I an not a learned academic, but I was wondering what other members, more informed, could make of his theory?

Does this theory have any practical use for the Left??

Severian
21st March 2006, 00:13
I think this theory's wrong.

The long-term trends in the economy don't follow a steady cyclical pattern; they're influenced by events.

For example: There was a long-term economic upturn, especially in the U.S., after WWII. Not because of a Kondratieff wave, but because a lot of means of production were destroyed in Europe (resolving the overproduction crisis), and because the U.S., as the victor, emerged from the war able to dominate the world market.

This lasted until Washington's competitors were able to rebuild...starting a long-term period of, at most, slow growth. This began with the '74 world recession.

Floyce White
21st March 2006, 05:57
I know all about it.

There are definable long cycles and short cycles of capitalist economy. But the "50 year period" was just plain dogmatic stupidity. You can't take Kondratieff as written. You must build on the basic idea.

The "short cycles" or "business cycles" are 5 or 6 whole years--roughly one-quarter of the 22-year solar-flare cycle that influences drought periods and heavy storm years, that in turn causes bumper crops or crop failures in by far the largest capitalist industry: agriculture.

The "long cycles" or "Krondatieff waves" consist of a whole number of short cycles according to emperical formula:

The "center" long cycle was from the depression of the 1890s to the depression of the 1930s. It consisted of 7 short cycles.

The long cycles both before and after the "center" long cycle consisted of 11 short cycles. Before center: from the depression of the 1830s to the depression of the 1890s. After center: from the depression of the 1930s to the depression of the 1990s.

The long cycle two before the "center" long cycle consisted of 13 short cycles.

The long cycle three before the "center" long cycle consisted of 15 short cycles.

The long cycles themselves can be divided into quarters of depression, recovery, boom, and decline. These quarters also consist of whole numbers of short cycles. The depression quarters overlap the end of one long cycle and the start of the next long cycle.

Inflation is very pronounced in the recovery and decline quarters. Unemployment and deflation are very pronounced in the depression quarters. The boom quarters are the height of economic prosperity, but indicate the slowing of growth, so boom quarters are periods of intense war to maintain expansion.

I did an exhaustive study of business statistics in the '80s--that's how I came up with the figures.

The theory is of great usefulness.

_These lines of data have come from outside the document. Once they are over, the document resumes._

(** Every [(block_id, data)] pair the engine holds, tree first, and the
    block ids among them, with multiplicity. *)
Definition pairs (o : PathORAM) : list (Z * pyval) := concat (tree o) ++ stash o.
Definition block_ids (o : PathORAM) : list Z := (pairs o).*1.

Definition valid_params (N Z' L : Z) : Prop :=
  0 < N /\ 0 < Z' /\ 1 <= L /\ N <= 2 ^ L.

Definition valid_access (o : PathORAM) (op : string) (a : Z) : Prop :=
  0 <= a < o_N o /\ (op = "read"%string \/ op = "write"%string).

(** The parameters and the sizes that never change after construction. *)
Record shape (o : PathORAM) : Prop := {
  shape_params : valid_params (o_N o) (o_Z o) (o_L o);
  shape_nodes : num_nodes o = 2 ^ (o_L o + 1) - 1;
  shape_leaves : leaf_space o = 2 ^ o_L o;
  shape_tree : Z.of_nat (length (tree o)) = num_nodes o;
  shape_position : Z.of_nat (length (position o)) = o_N o;
  shape_leaf : Forall (fun p => 0 <= p < 2 ^ o_L o) (position o)
}.

Definition conserved (o : PathORAM) : Prop :=
  block_ids o ≡ₚ py_range 0 (o_N o).

Definition capacity_ok (o : PathORAM) : Prop :=
  Forall (fun b : bucket => Z.of_nat (length b) <= o_Z o) (tree o).

(** Every resident of a bucket has its leaf below the bucket's node. *)
Definition subtree_ok (o : PathORAM) : Prop :=
  forall l idx bid d, valid_node (o_L o) l idx ->
    (bid, d) ∈ bucket_of o l idx ->
    exists p, position o !! Z.to_nat bid = Some p /\ Z.shiftr p (o_L o - l) = idx.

We should see an end of the current world economic depression quarter at the end of this short cycle. However, don't look for a boom like the 1950s.

Eoin Dubh
21st March 2006, 12:50
Is Kondratieffs cycle of any use for activists to anticipate revolutionary opportunity?

For example, when there is a 'baby boom' of young people and a simultaneous wave of prosperity, like in the sixties, or a simultaneous period of scarcity or austerity measures from Capitalist rulers and deprivation with many hopeless/jobless youth?

I read on this Cappie "tradertalk" website that Kondratieffs work was commisioned to show the inevitable failure of Capitalism, but because he demonstrated the historic inherent ability of free people in a market environment (capitalism) to survive he was exiled to Siberia where he is thought to have died in the 1930's.

I doubt he would earn a one way trip to Siberia just for that.
Is that correct analysis, though? Here is the link : http://www.tradertalk.com/tutorial/kondcy.html

I am inclined to think he was on the right track, that Capitalism will self destruct, for after all, it is infinite and the planet is finite. And so is the patience of the global working class.

Thanks in advance for your answers.

Floyce White
22nd March 2006, 03:16
Any analysis of economic cycles is of absolutely no use in predicting or determining the potential for anti-capitalist struggle. Very fortunately for me, the fall of the Soviet Bloc occurred just a few years after I made this analysis, or I would have wasted ever more time trying to find correlations between socialist capitalism and "free-market" capitalism.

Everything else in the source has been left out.